>>>>>

Lemma try_acquire_inv ls p n c o p' :
  pool_inv ls p -> try_acquire n c p = (o, p') ->
  pool_inv (match o with Some l => l :: ls | None => ls end) p'.
Proof.
  intros Hi. unfold try_acquire. destruct (_ >? _); [by intros [= <- <-]|].
  destruct (_ && _) eqn:E2; [intros [= <- <-]; by destruct Hi|].
  destruct (first_free (slots p)) as [i|] eqn:Ef; cycle 1.
  { intros [= <- <-]. unfold stall. case_match; by destruct Hi. }
  destruct (first_free_Some _ _ Ef) as (s & Hs & Hfree).
  destruct (leases_room _ _ _ _ Hi Hs Hfree) as [Hnew Hroom].
  assert (Hlt := lookup_lt_Some _ _ _ Hs).
  pose proof (background_leases_le ls) as Hbl.
  rewrite (list_alter_insert _ _ _ s) by done.
  destruct Hi, c; simpl in *; intros [= <- <-]; zbool.
  all: unfold background_limit, sub64 in *; simpl in *.
  all: rewrite ?wrap64_small in E2 by (unfold u64, U64_MAX in *; lia).
  all: split; simpl; rewrite ?length_insert; auto; word_small; try lia; try by constructor.
  all: intros j; rewrite slot_is_used_set, pi_used_slots0 by done; by rewrite elem_of_cons.
Qed.

Lemma release_lease_inv ls1 l ls2 p :
  pool_inv (ls1 ++ l :: ls2) p ->
  exists p', release_lease l p = Ok p' /\ pool_inv (ls1 ++ ls2) p'.
Proof.
  intros Hi. unfold release_lease.
  assert (Hin : lease_slot l ∈ map lease_slot (ls1 ++ l :: ls2)) by set_solver.
  pose proof (lease_slot_lt _ _ _ Hi Hin) as Hlt.
  destruct (lookup_lt_is_Some_2 _ _ Hlt) as [s Hs]. rewrite Hs.
  pose proof (leases_bounded _ _ Hi) as Hle.
  eexists; split; [done|]. destruct Hi, l as [i c]; simpl in *.
  rewrite map_app in *. simpl in *.
  assert (Hperm : map lease_slot ls1 ++ i :: map lease_slot ls2 ≡ₚ
                  i :: map lease_slot ls1 ++ map lease_slot ls2)
    by (symmetry; apply Permutation_middle).
  rewrite Hperm in pi_nodup0. apply NoDup_cons in pi_nodup0 as [Hni Hnd].
  rewrite !length_app, filter_app in *. simpl in *. rewrite !length_app in *.
  pose proof (background_leases_le ls1). pose proof (background_leases_le ls2).
  destruct c; simpl in *.
  all: rewrite ?filter_cons_True, ?filter_cons_False in * by done; simpl in *.
  all: split; simpl; rewrite ?length_insert, ?map_app, ?length_app, ?filter_app,
         ?length_app; auto; word_small; try lia.
  all: intros j; rewrite slot_is_used_clear, pi_used_slots0, Hperm, elem_of_cons by done.
  all: split; [naive_solver|]; intros Hj; split; [by intros ->|by right].
Qed.

Lemma pool_step_inv ls p ls' p' :
  pool_step (ls, p) (ls', p') -> pool_inv ls p -> pool_inv ls' p'.
Proof.
  intros Hstep Hi. inversion Hstep as [n c ? ? l ? Ht|n c ? ? ? Ht|? l ? ? ? Hr]; subst.
  - exact (try_acquire_inv _ _ _ _ _ _ Hi Ht).
  - exact (try_acquire_inv _ _ _ _ _ _ Hi Ht).
  - destruct (release_lease_inv _ _ _ _ Hi) as (p'' & Heq & ?). congruence.
Qed.

(** Calls never touch the geometry: slot pointers, slot size and reserve. *)
Definition pool_geometry (p : FixedBufferPool) : list Z * Z * Z :=
  (map slot_pointer (slots p), slot_bytes p, reserved_demand_slots p).

Lemma map_slot_pointer_insert l i s b :
  l !! i = Some s -> map slot_pointer (<[i := mkSlot (slot_pointer s) b]> l) = map slot_pointer l.
Proof.
  intros Hs. change (map slot_pointer) with (fmap (M:=list) slot_pointer).
  rewrite list_fmap_insert. apply list_insert_id. by rewrite list_lookup_fmap, Hs.
Qed.

Lemma pool_step_geometry ls p ls' p' :
  pool_step (ls, p) (ls', p') -> pool_geometry p' = pool_geometry p.
Proof.
  assert (Ht : forall n c o q, try_acquire n c p = (o, q) -> pool_geometry q = pool_geometry p).
  { intros n c o q. unfold try_acquire, stall, pool_geometry.
    destruct (_ >? _); [by intros; simplify_eq|].
    destruct (_ && _); [by intros; simplify_eq|].
    destruct (first_free (slots p)) as [i|] eqn:Ef; [|case_match; by intros; simplify_eq].
    destruct (first_free_Some _ _ Ef) as (s & Hs & _).
    rewrite (list_alter_insert _ _ _ _ Hs).
    destruct c; intros; simplify_eq/=; by rewrite map_slot_pointer_insert. }
  intros Hstep. inversion Hstep as [n c ? ? l ? E|n c ? ? ? E|? l ? ? ? E]; subst; eauto.
  revert E. unfold release_lease, pool_geometry. case_match eqn:Hs; [|done].
  case_match; intros; simplify_eq/=; by rewrite map_slot_pointer_insert.
Qed.

Lemma pool_reachable_inv p0 ls p :
  pool_inv [] p0 -> pool_reachable p0 ls p ->
  pool_inv ls p /\ pool_geometry p = pool_geometry p0.
Proof.
  intros H0 Hr.
  refine (rtc_ind_r (fun st => pool_inv st.1 st.2 /\ pool_geometry st.2 = pool_geometry p0)
            ([], p0) _ _ (ls, p) Hr); [done|].
  intros [ls1 p1] [ls2 p2] _ Hstep [Hi Hg]. simpl in *.
  split; [by eapply pool_step_inv|]. rewrite <- Hg. by eapply pool_step_geometry.
Qed.

(** What construction establishes, from the allocator's promises. *)
Section CreateSpec.
Context {S : Type} `{HostAllocatorSpec S}.

Lemma allocate_slots_spec count n a s ps s' :
  ha_inv s -> 0 < n -> u64 n -> u64 a ->
  allocate_slots count n a s = (inl ps, s') ->
  length ps = count /\ Forall (fun p => p mod a = 0) ps /\
  Forall (fun q => Forall (disjoint_blocks (q, n)) (ha_live s)) ps /\
  ForallOrdPairs (fun p q => disjoint_blocks (q, n) (p, n)) ps.
Proof.
  intros Hi Hn Un Ua. revert s ps Hi. induction count as [|count IH]; intros s ps Hi; simpl.
  { intros; simplify_eq/=. split_and!; auto; constructor. }
  destruct (ha_allocate n a s) as [[p|] s1] eqn:E; [|done].
  destruct (ha_allocate_spec n a s _ s1 Hi Hn Un Ua E) as (Hi1 & Hlive & Hal & Hdis).
  destruct (allocate_slots count n a s1) as [[ps1|] s2] eqn:E1; [|done].
  intros; simplify_eq/=. destruct (IH s1 ps1 Hi1 E1) as (Hlen & Hmod & Hfresh & Hpairs).
  rewrite Hlive in Hfresh. split_and!; [by rewrite Hlen|by constructor| |].
  - constructor; [done|]. eapply Forall_impl; [exact Hfresh|].
    intros q. by intros [_ ?]%Forall_cons.
  - constructor; [|done]. eapply Forall_impl; [exact Hfresh|].
    intros q. by intros [? _]%Forall_cons.
Qed.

<<<<<

*Aim of the task*
Your reply should hold all the lines from the listing above in which "subst" appears.

*Answer area*
  intros Hstep Hi. inversion Hstep as [n c ? ? l ? Ht|n c ? ? ? Ht|? l ? ? ? Hr]; subst.
  intros Hstep. inversion Hstep as [n c ? ? l ? E|n c ? ? ? E|? l ? ? ? E]; subst; eauto.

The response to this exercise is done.